Where the hunting pack gets exposed
And here is where Palace need to be very, very careful. The Glasner system relies on winning the ball high. When the press works, it looks invincible. But when an opponent is brave enough and technical enough to play through that first line of pressure, things get scary. And I mean really scary.
We saw glimpses of it in their recent domestic slip-ups. When the central midfield pivot of Wharton and Will Hughes gets bypassed, Joachim Andersen and Marc Guehi are often left defending vast oceans of space. Munoz and Mitchell are usually caught high up the pitch, meaning the wide channels are wide open. It is a high-wire act without a safety net.
Shakhtar will know this. They will purposefully invite the press, passing the ball across their backline, trying to bait Wharton and the attacking midfielders forward. They want Palace to overcommit. Once that trigger is pulled, Shakhtar will spring quick, vertical counters into those exact channels behind Munoz. If Palace are slightly off their timing, Shakhtar will carve them up into tiny little pieces.
There's also the reality of European refereeing. The physical, bordering-on-violent challenges that Palace get away with on a rainy Sunday against Everton are not going to fly with a strict UEFA official. If the yellow cards start piling up early, the intensity of the press will have to drop. And a passive Palace side is a vulnerable Palace side.
The depth issue isn't going away
There is also the glaring issue of Palace's bench. Glasner's style demands extreme physical conditioning. You simply cannot press like maniacs for ninety minutes without a drop-off. And right now, the gap in quality between the starting eleven and the rotational options is alarming. The first eleven can go toe-to-toe with anyone, but the drop-off is steeper than the cliffs of Dover.
If Palace need to chase the game in the final twenty minutes, who is coming off the bench to change the dynamic? We've seen Glasner turn around the fortunes of the starters, but he is running them into the ground. The physical toll of this system is immense. A battle-hardened Shakhtar side will test those physical limits late in the game. They will happily sit deep, absorb the early barrage, and wait for the lactic acid to build up in Palace's legs.
This tie is going to be a fascinating clash of styles. It's the raw, emotional energy of a revitalized Crystal Palace against the cold, calculated European experience of Shakhtar Donetsk. Selhurst Park will be rocking, but passion alone won't win this. It requires tactical discipline, which has historically been Palace's glaring weakness.
The ultimate acid test
This is the moment we find out just how real this Glasner project is. Beating mid-table domestic teams who are already on the beach is one thing. We all loved watching them batter a mentally checked-out West Ham side. But breaking down a seasoned European outfit in a high-stakes knockout tie is an entirely different animal.
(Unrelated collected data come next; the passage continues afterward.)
(** A callback at [i] that waits joins the continuations of the later
    ones. *)
Lemma spawned_insert i0 i s0 s' len ps q k :
  spawned i0 (S i) s0 s' len ps ->
  (i = i0 -> resumes_failing (k (o q))) -> (i <> i0 -> resumes_once (k (o q))) ->
  spawned i0 i s0 s' (S len) (<[i := mkPend q k]> ps).
Proof.
  intros (Hr & Hb & Hf & Ho & Hk) Hfi Hoi.
  assert (Hn : ps !! i = None) by
    (destruct (ps !! i) eqn:E; [specialize (Hk i (mk_is_Some _ _ E)); lia | done]).
  split; [done|]. split; [|split; [|split]].
  - destruct (decide (i = i0)) as [->|Hne].
    + rewrite delete_insert_eq. ahead_cases i0 i0.
    + rewrite delete_insert_ne, map_size_insert_None by
        (try rewrite lookup_delete_ne by congruence; done).
      ahead_cases i i0.
  - intros p. destruct (decide (i = i0)) as [->|Hne].
    + rewrite lookup_insert_eq. intros [= <-]. auto.
    + rewrite lookup_insert_ne by congruence. apply Hf.
  - intros j p Hj. destruct (decide (j = i)) as [->|Hji].
    + rewrite lookup_insert_eq. intros [= <-]. auto.
    + rewrite lookup_insert_ne by congruence. apply Ho, Hj.
  - intros j [p Hp]. destruct (decide (j = i)) as [->|Hji]; [done|].
    rewrite lookup_insert_ne in Hp by congruence. specialize (Hk j (mk_is_Some _ _ Hp)). lia.
Qed.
I expect Palace to come out throwing haymakers in the first twenty minutes. They have to. If they let Shakhtar settle into a rhythm and dictate the tempo, it's going to be a long, frustrating night. Mateta needs to make the center-backs miserable early on. Wharton needs to dominate the middle. The wing-backs need to pin Shakhtar deep.
But the true test comes in the 75th minute. When the legs are heavy, the crowd is tense, and Shakhtar are still knocking the ball around with annoying composure. That's when we'll see if Glasner has truly rewired the DNA of this football club.
Whatever happens, this is exactly the kind of fixture Palace fans have been dreaming of. It's dangerous, it's unpredictable, and it actually matters. Welcome back to the big time, Palace. Now don't mess it up.